Bas-reliëf uit de periode van de 5e dynastie, Sakkara, graf van Nefer
scan uit DUPAIGNE B.: p. 45.

Het bakken onder een bakstolp of een omgedraaid recipiënt werd door de Romeinse landbouwkundigen reeds beschreven ("sub testu"). In vele streken van het Romeinse Rijk werden kleine ovens of bakstolpen gebruikt waarin men slechts één of een paar broden plaatst. In Velzeke (Oost-Vlaanderen) werd een dergelijke verplaatsbare bakoven teruggevonden die dateert van de eerste eeuw na Christus.

In de Romeinse steden ontstonden overal grote bakkerijen met professionele bakovens waarin men meerdere broden tegelijk kon bakken. Dit was ongetwijfeld ook het geval in de steden bij ons, zoals in Tongeren. Aan de rand van die steden, meestal aan de oevers van een rivier of langs een verbindingsweg, treffen archeologen vaak sporen aan van enorme graanschuren, de "horrea".

Romeinse bakkerijoven, deel van een fries van het monument van de bakker Eurysaces, Rome, 1ste eeuw voor Chr.
scan uit BRANDT P.: p. 117.

Gallo-Romeinse verplaatsbare oven uit de eerste helft van de 1ste eeuw na Chr., gevonden in de jaren zestig in de vicus van Velzeke. (Provinciaal Archeologisch Museum Zuid-Oost-Vlaanderen)
scan uit MACHEREL C., ZEEBROEK R.: p. 48.

scan uit SERGENT M.: p. 104

V 90.473 a-f6

bakken onder een emmer (Sub Testu)

Tot zo'n 100 150 jaar geleden werd nog veel gekookt op de open haard. Wanneer men geen brood genoeg had en het nog geen bakdag was, gebeurde het wel eens dat men n extra brood bakte. Daarvoor warmde men de oven uiteraard niet. Men verwijderde even de kolen en de as in het midden van de haardvloer, legde daar zijn deegbal op en dekte hem af met een omgekeerde stenen pot (in de tuin kan je een ijzeren emmer gebruiken). Daarna werden hete kolen over het geheel aangebracht.

Die oeroude bakmethode werd ruim 2000 jaar geleden beschreven door een Romeinse landbouwkundige, die het bakken sub testu noemde.

Een andere methode om een extra brood te bakken is gebruikt te maken van een plaatijzeren oventje dat men op de kachel of het gasfornuis kan plaatsen.

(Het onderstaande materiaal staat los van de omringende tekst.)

Definition check_autoremove (transaction_id name : string)
    : prog (result (string * text) ()) :=
  if (name =? "AptAutoremove")%string then
    p ← approved_preview transaction_id;
    match p with
    | Err refusal => Ret (Err refusal)
    | Ok p =>
        live ← simulate_autoremove_set;
        Ret match live with
            | Err e => Err ("execution_failure",
                lit ("could not confirm the autoremove set before executing: " ++ e))
            | Ok live =>
                match verify_autoremove_binding (prv_proposed_change p) live with
                | Err reason => Err ("stale_approval", lit reason)
                | Ok _ => Ok tt
                end
            end
    end
  else Ret (Ok tt).

Definition check_deployment (transaction_id name : string) (params : json)
    : prog (result (string * text) ()) :=
  if is_deployment_pin name then
    p ← approved_preview transaction_id;
    match p with
    | Err refusal => Ret (Err refusal)
    | Ok p =>
        match jget "index" params ≫= as_u64 with
        | None => Ret (Err ("validation_failure",
            lit "no deployment index was supplied, so the approval cannot be bound to one"))
        | Some index =>
            live ← resolve_deployment_identity (as_u32 index);
            Ret match live with
                | Err e => Err ("execution_failure",
                    lit ("could not confirm which deployment is at that index: " ++ e))
                | Ok live =>
                    match verify_deployment_binding (prv_proposed_change p) live with
                    | Err reason => Err ("stale_approval", lit reason)
                    | Ok _ => Ok tt
                    end
                end
        end
    end
  else Ret (Ok tt).
Lemma claim_and_run_evidence request_id spec to_claim pre hash :
  (forall ev, ev = mkEvent _ (Claim id (approval_receipt_digest receipt) (att_principal caller)) (Ok true) ->
     claimed_evidence (pre ++ [ev]) spec) ->
  holds (history allow_execute) (fun _ _ => True) pre
    (claim_and_run state caller request_id id name params receipt spec to_claim hash).
Proof.
  intros Hc. unfold claim_and_run.
  assert (Hrefuse : forall g category message, holds (history allow_execute) (fun _ _ => True) g
    (_ ← release_exclusive_slots to_claim hash; send_error request_id category message)).
  { intros g category message. apply holds_no_execute, only_bind.
    - apply (only_mono finish_effect); [apply finish_no_execute|apply release_only].
    - intros _. by apply only_call. }
  hstep. hstep; [done|]. destruct x as [[]|e]; [|apply Hrefuse..].
  cbn [next history]. specialize (Hc _ eq_refl).
  hstep. eapply holds_mono; [|by apply (check_autoremove_evidence _ spec)].
  cbv beta. intros g1 r1 [Hc1 Hb1]. destruct r1 as [[]|[category message]]; [|apply Hrefuse].
  hstep. eapply holds_mono; [|by apply (check_deployment_evidence _ spec)].
  cbv beta. intros g2 r2 (Hc2 & Hsub & Hb2). destruct r2 as [[]|[category message]]; [|apply Hrefuse].
  apply run_claimed_evidence. destruct Hc2. split; try done. split.
  - intros Hn. destruct (Hb1 eq_refl Hn) as (p & out & Hp & Hout & Hv). exists p, out.
    unfold preview_evidence in *. auto.
  - intros Hn. by apply Hb2.
Qed.

Lemma handle_execute_evidence request_id :
  holds (history allow_execute) (fun _ _ => True) []
    (handle_execute state caller request_id id name params receipt).
Proof.
  unfold handle_execute. hstep; [|by repeat hstep].
  hstep. eapply holds_mono; [|apply owns_evidence; done].
  cbv beta. intros g o [Hg Ho]. destruct (ownership_refusal id o) eqn:Er; [by repeat hstep|].
  specialize (Ho eq_refl). hstep; [by repeat hstep|]. hstep; [|by repeat hstep].
  hstep. hstep; [done|]. cbn [next history]. do 2 (hstep; [|by repeat hstep]).
  hstep; [by repeat hstep|]. subst.
  match goal with Hb : _ || _ = false |- _ => apply orb_false_iff in Hb as [Hn%negb_false_iff Hh%negb_false_iff] end.
  apply String.eqb_eq in Hn, Hh. rewrite Hh. set (hash := compute_request_hash _ _ _) in *.
  set (ev1 := mkEvent _ (GetTx id) _).
  assert (Hclaim : forall mid, (execute_is_mutating (ds_policy state) name a = true ->
     mkEvent _ (TryClaim (exclusive_resource a) (resources_to_claim true a) hash) None ∈ mid) ->
     Forall (fun ev => not_release _ (ev_effect ev) /\ not_execute _ (ev_effect ev)) mid ->
     forall ev, ev = mkEvent _ (Claim id (approval_receipt_digest receipt) (att_principal caller)) (Ok true) ->
     claimed_evidence (((g ++ [ev1]) ++ mid) ++ [ev]) a).
  { intros mid Hmid Hkept ev ->. destruct Ho as (Hu & row & Hrow & Hown).
    assert (Hg' : Forall (fun ev => not_release _ (ev_effect ev) /\ not_execute _ (ev_effect ev)) g).
    { destruct Hg as [->|[r ->]]; by repeat constructor. }
    split; try done.
    - by apply negb_false_iff.
    - by match goal with Hp : validate_action_platform _ _ = Ok ?u |- _ => destruct u end.
    - split; [done|]. exists row. split; [in_run; done|done].
    - eexists. split; [do 2 (apply elem_of_app; left); apply elem_of_app; right;
        apply list_elem_of_singleton; reflexivity|done].
    - in_run.
    - intros Hm. apply elem_of_app. left. apply elem_of_app. right. by apply Hmid.
    - rewrite !Forall_app. split_and!; try done; by repeat constructor. }
  unfold gate_and_claim. destruct (execute_is_mutating (ds_policy state) name a) eqn:Em.
  - hstep. hstep; [done|]. cbn [next history]. hstep; [by repeat hstep|].
    apply claim_and_run_evidence, Hclaim; [intros _; subst; by apply list_elem_of_singleton|].
    by repeat constructor.
  - apply claim_and_run_evidence. intros ev Hev. rewrite <-(app_nil_r (g ++ [ev1])).
    by apply Hclaim.
Qed.
End Execute.

(** C1: nothing runs that was not approved. Whenever [handle_execute] starts the
    executor, in any run: it is on the specification built from the submitted
    name and parameters; the policy allows the caller that action and the
    platform fence passes it; the caller is identified and the chain row of the
    transaction, where the store has one, names the caller's own account; the stored
    record has the same action and the hash of the same parameters; the claim with
    the caller's receipt was answered true; every lock of an action that the gate
    counts as mutating was taken and none was given back; the autoremove set or
    deployment is still the one of the approved preview; and nothing was executed
    before. *)
Theorem execute_runs_what_was_approved `{DispatcherEnv} `{StoreEnv} `{Crypto} `{ActionCatalogue}
    state caller request_id id name params receipt tr res pre spec x suf :
  runs (handle_execute state caller request_id id name params receipt) tr res ->
  tr = pre ++ mkEvent _ (Execute spec) x :: suf ->
  execution_evidence state caller id name params receipt pre spec.
Proof.
  intros Hr E.
  destruct (history_runs _ _ _ _ _ (handle_execute_evidence state caller id name params receipt
    request_id) Hr) as [_ Hall].
  exact (Hall pre _ (Execute spec) x suf E).
Qed.

(** ** Who may change a transaction *)

Section Writes.
Context `{DispatcherEnv} `{StoreEnv} `{Crypto} `{ActionCatalogue}.
Variables (state : DaemonState) (caller : CallerAttribution).

(** The record of the transaction was read and the caller may act on its action. *)
Definition role_evidence (id : string) (pre : list event) : Prop :=
  exists rec, mkEvent _ (GetTx id) (Ok (Some rec)) ∈ pre
    /\ action_allowed (ds_policy state) (att_role caller) (tr_action_name rec) = true.

(** What must have happened before each change of the store. *)
Definition write_allowed X (pre : list event) (e : effect X) : Prop :=
  match e with
  | Approve id who | CancelQueued id who =>
      who = att_principal caller /\ owner_evidence caller id pre /\ role_evidence id pre
  | Revoke id who =>
      who = att_principal caller
      /\ exists receipt request_id error,
           mkEvent _ (Approve id who) (Ok (Some receipt)) ∈ pre
           /\ mkEvent _ (Send (ApprovalResponse request_id id receipt)) (Err error) ∈ pre
  | Claim id digest who => who = att_principal caller /\ owner_evidence caller id pre
  | RecordPreviewed t p =>
      nt_caller_principal t = att_principal caller /\ nt_caller_role t = att_role caller
      /\ action_allowed (ds_policy state) (att_role caller) (nt_action_name t) = true
      /\ validate_action_platform state (nt_action_name t) = Ok tt
  | _ => True
  end.

Definition no_write X (e : effect X) : Prop :=
  match e with
  | Approve _ _ | CancelQueued _ _ | Revoke _ _ | Claim _ _ _ | RecordPreviewed _ _ => False
  | _ => True
  end.

Lemma holds_no_write {A} (p : prog A) pre :
  only no_write p -> holds (history write_allowed) (fun _ _ => True) pre p.
Proof.
  intros Hp. apply (holds_only _ no_write (fun _ => True)); try done.
  intros X g e He _. split; [by destruct e|done].
Qed.

Lemma authorize_evidence request_id id cat msg pre :
  holds (history write_allowed) (fun g r => r = Ok true ->
      owner_evidence caller id g /\ role_evidence id g)
    pre (authorize_for_transaction state caller request_id id cat msg).
Proof.
  unfold authorize_for_transaction, send_error, send_response.
  assert (Hrefuse : forall g response, holds (history write_allowed)
      (fun g r => r = Ok true -> owner_evidence caller id g /\ role_evidence id g) g
      (r ← call (Send response); Ret (_ ← r; Ok false))).
  { intros g response. hstep. hstep; [done|]. apply holds_ret. by destruct x. }
  hstep. hstep; [done|]. cbn [next history]. do 2 (hstep; [|apply Hrefuse]).
  hstep. eapply holds_mono; [|by apply (owns_evidence caller id)]. cbv beta. intros g o [Hg Ho].
  destruct (ownership_refusal id o); [apply Hrefuse|].
  destruct (authorize_action _ _ _) eqn:Ea; [|apply Hrefuse].
  apply holds_ret. intros _. split; [by apply Ho|]. exists t. split; [|done].
  destruct Hg as [->|[r ->]]; in_run.
Qed.

Lemma handle_approve_writes request_id id :
  holds (history write_allowed) (fun _ _ => True) [] (handle_approve state caller request_id id).
Proof.
  unfold handle_approve. hstep. eapply holds_mono; [|apply authorize_evidence].
  cbv beta. intros g [[]|e] Hauth; [|by apply holds_ret..].
  destruct (Hauth eq_refl) as [Ho Hr]. hstep. hstep; [done|]. cbn [next history].
  destruct x as [[receipt|]|e]; [|apply holds_no_write; by apply only_call|].
  - unfold send_response. hstep. hstep; [done|]. cbn [next history]. destruct x as [u|error]; [by apply holds_ret|].
    hstep. hstep; [|by apply holds_ret]. split; [done|]. exists receipt, request_id, error. split; in_run.
  - apply holds_no_write. destruct e; by apply only_call.
Qed.

Lemma handle_cancel_writes request_id id :
  holds (history write_allowed) (fun _ _ => True) [] (handle_cancel state caller request_id id).
Proof.
  unfold handle_cancel. hstep. eapply holds_mono; [|apply authorize_evidence].
  cbv beta. intros g [[]|e] Hauth; [|by apply holds_ret..].
  destruct (Hauth eq_refl) as [Ho Hr]. hstep. hstep; [done|].
  apply holds_no_write. unfold send_error, send_response. repeat ostep; done.
Qed.

Lemma handle_preview_writes request_id name params unattended :
  holds (history write_allowed) (fun _ _ => True) []
    (handle_preview state caller request_id name params unattended).
Proof.
  unfold handle_preview. destruct (build_action_spec name params) as [spec|e];
    [|apply holds_no_write; by apply only_call].
  destruct (authorize_action _ _ _) eqn:Ea; [|apply holds_no_write; by apply only_call].
  destruct (validate_action_platform state name) as [[]|m] eqn:Ep; [|apply holds_no_write; by apply only_call].
  cbn [negb]. cbv zeta. hstep. hstep; [done|]. cbn [next history].
  assert (Hcap : forall {A} (p : prog A) (f : A -> prog (result HandlerError ())) g,
    only no_write p -> (forall g a, holds (history write_allowed) (fun _ _ => True) g (f a)) ->
    holds (history write_allowed) (fun _ _ => True) g (p ≫= f)).
  { intros A p f g Hp Hf. apply holds_bind. eapply holds_mono; [|by apply holds_no_write]. auto. }
  apply Hcap; [unfold capture_autoremove, simulate_autoremove_set; repeat ostep; done|].
  intros g1 [change w1]. cbv beta iota.
  apply Hcap; [unfold capture_deployment, resolve_deployment_identity; repeat ostep; done|].
  intros g2 [change' w2]. cbv beta iota.
  hstep. hstep; [by split_and!|]. apply holds_no_write.
  unfold send_error, send_response. repeat ostep; done.
Qed.

(** The part of an execution before the claim writes nothing, and what follows
    the claim writes only the status. *)
Lemma claim_and_run_writes request_id id name params receipt spec to_claim hash pre :
  owner_evidence caller id pre ->
  holds (history write_allowed) (fun _ _ => True) pre
    (claim_and_run state caller request_id id name params receipt spec to_claim hash).
Proof.
  intros Ho. unfold claim_and_run. hstep. hstep; [done|]. apply holds_no_write.
  assert (Hf : forall X (e : effect X), finish_effect X e -> no_write X e) by by intros X [].
  assert (Hc : forall X (e : effect X), check_effect X e -> no_write X e) by by intros X [].
  assert (Hrefuse : forall category message, only no_write
     (_ ← release_exclusive_slots to_claim hash; send_error request_id category message)).
  { intros. apply only_bind; [apply (only_mono finish_effect), release_only; done|by intros]. }
  destruct x as [[]|e]; [|apply Hrefuse..].
  apply only_bind; [apply (only_mono check_effect), check_autoremove_only; done|].
  intros [u|[c m]]; [|apply Hrefuse].
  apply only_bind; [apply (only_mono check_effect), check_deployment_only; done|].
  intros [u'|[c m]]; [|apply Hrefuse].
  assert (Hfin : forall B (p : prog B), only finish_effect p -> only no_write p)
    by (intros B p; by apply only_mono).
  unfold run_claimed, send_response.
  repeat first [ostep|apply Hfin]; auto using progress_only, release_only, update_terminal_only, finish_only; done.
Qed.

Lemma handle_execute_writes request_id id name params receipt :
  holds (history write_allowed) (fun _ _ => True) []
    (handle_execute state caller request_id id name params receipt).
Proof.
  unfold handle_execute. destruct (build_action_spec name params) as [spec|e];
    [|apply holds_no_write; by apply only_call].
  hstep. eapply holds_mono; [|by apply (owns_evidence caller id)]. cbv beta. intros g o [_ Ho].
  destruct (ownership_refusal id o); [apply holds_no_write; by apply only_call|]. specialize (Ho eq_refl).
  assert (Hkeep : forall g ev, owner_evidence caller id g -> owner_evidence caller id (g ++ [ev])).
  { intros g' ev [Hu (row & Hrow & Hown)]. split; [done|]. exists row. split; [in_run; done|done]. }
  destruct (negb _); [apply holds_no_write; by apply only_call|].
  destruct (validate_action_platform state name); [|apply holds_no_write; by apply only_call].
  hstep. hstep; [done|]. cbn [next history].
  destruct x as [[rec|]|e]; [|apply holds_no_write; by apply only_call..].
  destruct (negb _ || _); [apply holds_no_write; by apply only_call|].
  unfold gate_and_claim. destruct (execute_is_mutating _ _ _).
  - hstep. hstep; [done|]. cbn [next history]. destruct x as [[r h]|]; [by apply holds_no_write, only_call|].
    apply claim_and_run_writes. auto.
  - apply claim_and_run_writes. auto.
Qed.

In de loop van de Middeleeuwen was er steeds meer specialisatie en werd ook steeds meer en beter brood gegeten: elk land, streek of stad had zijn eigen typische bakproducten. Vlaanderen was vooral bekend omwille van zijn lekkere vlaaien. De bakkers in de steden waren verenigd in gilden en hadden een groot aanzien. Ze werden onderworpen aan strenge voorschriften en de broodprijs was bij wet vastgelegd. Dat is trouwens tot op heden nog het geval.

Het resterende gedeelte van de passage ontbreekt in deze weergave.